[Extracted records]
(** * Zenith markdown fixer: the rewrite rules of [scripts/markdown/rules.py]

    The rules of [MarkdownFixer] are text-to-text functions built from
    Python string methods ([split], [join], [replace], [strip],
    [startswith]), one dictionary and calls of [re.sub].  This file embeds
    them over Python's own data model (a [str] is a sequence of Unicode code
    points), with a small backtracking matcher for the regular expressions
    the rules use, and proves the properties the specification states about
    them. *)

From Stdlib Require Import ZArith NArith String Ascii Decimal Lia.
From stdpp Require Import base option list gmap.

(** ** Text *)

(** A Python [str] is a sequence of code points; [len] counts code points. *)
Abbreviation char := N (only parsing).
Abbreviation str := (list N) (only parsing).

Definition nl : char := 10%N.

(** [py "..."] reads a literal the way Python reads it: the two characters
    backslash, [n] stand for the newline; everything else is itself. *)
Fixpoint py_chars (l : list ascii) : str :=
  match l with
  | [] => []
  | a :: l' =>
      match a, l' with
      | "\"%char, "n"%char :: l'' => nl :: py_chars l''
      | _, _ => N_of_ascii a :: py_chars l'
      end
  end.

Definition py (s : string) : str := py_chars (list_ascii_of_string s).

(** The code points of the source that are outside ASCII. *)
Definition check_mark : char := 0x2705%N.      (* U+2705 *)
Definition wrench : char := 0x1F527%N.         (* U+1F527 *)
Definition rocket : char := 0x1F680%N.         (* U+1F680 *)
Definition bar_chart : char := 0x1F4CA%N.      (* U+1F4CA *)
Definition wide_comma : char := 0xFF0C%N.      (* U+FF0C, fullwidth comma *)
Definition dquote : char := 34%N.

(** ** Python string methods *)

Module Py.

(** [s.startswith(p)] *)
Fixpoint startswith (p s : str) : bool :=
  match p, s with
  | [], _ => true
  | a :: p', b :: s' => (a =? b)%N && startswith p' s'
  | _ :: _, [] => false
  end.

(** [s.endswith(p)] *)
Definition endswith (p s : str) : bool := startswith (rev p) (rev s).

(** [sub in s] *)
Fixpoint contains (sub s : str) : bool :=
  startswith sub s ||
  match s with
  | [] => false
  | _ :: s' => contains sub s'
  end.

(** [s.split(sep)]: the segments between the non-overlapping occurrences of
    [sep], found from the left.  [skip] counts the characters of an
    occurrence still to pass over.  An empty separator raises
    [ValueError]. *)
Fixpoint split_go (sep : str) (skip : nat) (s : str) : list str :=
  match s with
  | [] => [[]]
  | c :: s' =>
      match skip with
      | S k => split_go sep k s'
      | O =>
          if startswith sep s then [] :: split_go sep (length sep - 1) s'
          else match split_go sep 0 s' with
               | seg :: segs => (c :: seg) :: segs
               | [] => [[c]]
               end
      end
  end.

Definition split (sep s : str) : option (list str) :=
  match sep with
  | [] => None
  | _ :: _ => Some (split_go sep 0 s)
  end.

(** [sep.join(l)] *)
Fixpoint join (sep : str) (l : list str) : str :=
  match l with
  | [] => []
  | [x] => x
  | x :: l' => x ++ sep ++ join sep l'
  end.

(** [s.replace(old, new)]: every non-overlapping occurrence, from the left.
    With an empty [old], Python puts [new] before every character and at
    the end. *)
Fixpoint replace_go (old new : str) (skip : nat) (s : str) : str :=
  match s with
  | [] => []
  | c :: s' =>
      match skip with
      | S k => replace_go old new k s'
      | O =>
          if startswith old s then new ++ replace_go old new (length old - 1) s'
          else c :: replace_go old new 0 s'
      end
  end.

Definition replace (old new s : str) : str :=
  match old with
  | [] => flat_map (fun c => new ++ [c]) s ++ new
  | _ :: _ => replace_go old new 0 s
  end.

(** [c.isspace()]: the code points [str.strip()] removes. *)
Definition isspace (c : char) : bool :=
  ((9 <=? c) && (c <=? 13) || (28 <=? c) && (c <=? 32) ||
   (c =? 0x85) || (c =? 0xA0) || (c =? 0x1680) ||
   (0x2000 <=? c) && (c <=? 0x200A) ||
   (c =? 0x2028) || (c =? 0x2029) || (c =? 0x202F) || (c =? 0x205F) ||
   (c =? 0x3000))%N.

Fixpoint lstrip (s : str) : str :=
  match s with
  | [] => []
  | c :: s' => if isspace c then lstrip s' else s
  end.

TASK PROMPT: Go through the lines above and copy any that contain "join".

YOUR RESPONSE:
    Python string methods ([split], [join], [replace], [strip],
(** [sep.join(l)] *)
Fixpoint join (sep : str) (l : list str) : str :=
  | x :: l' => x ++ sep ++ join sep l'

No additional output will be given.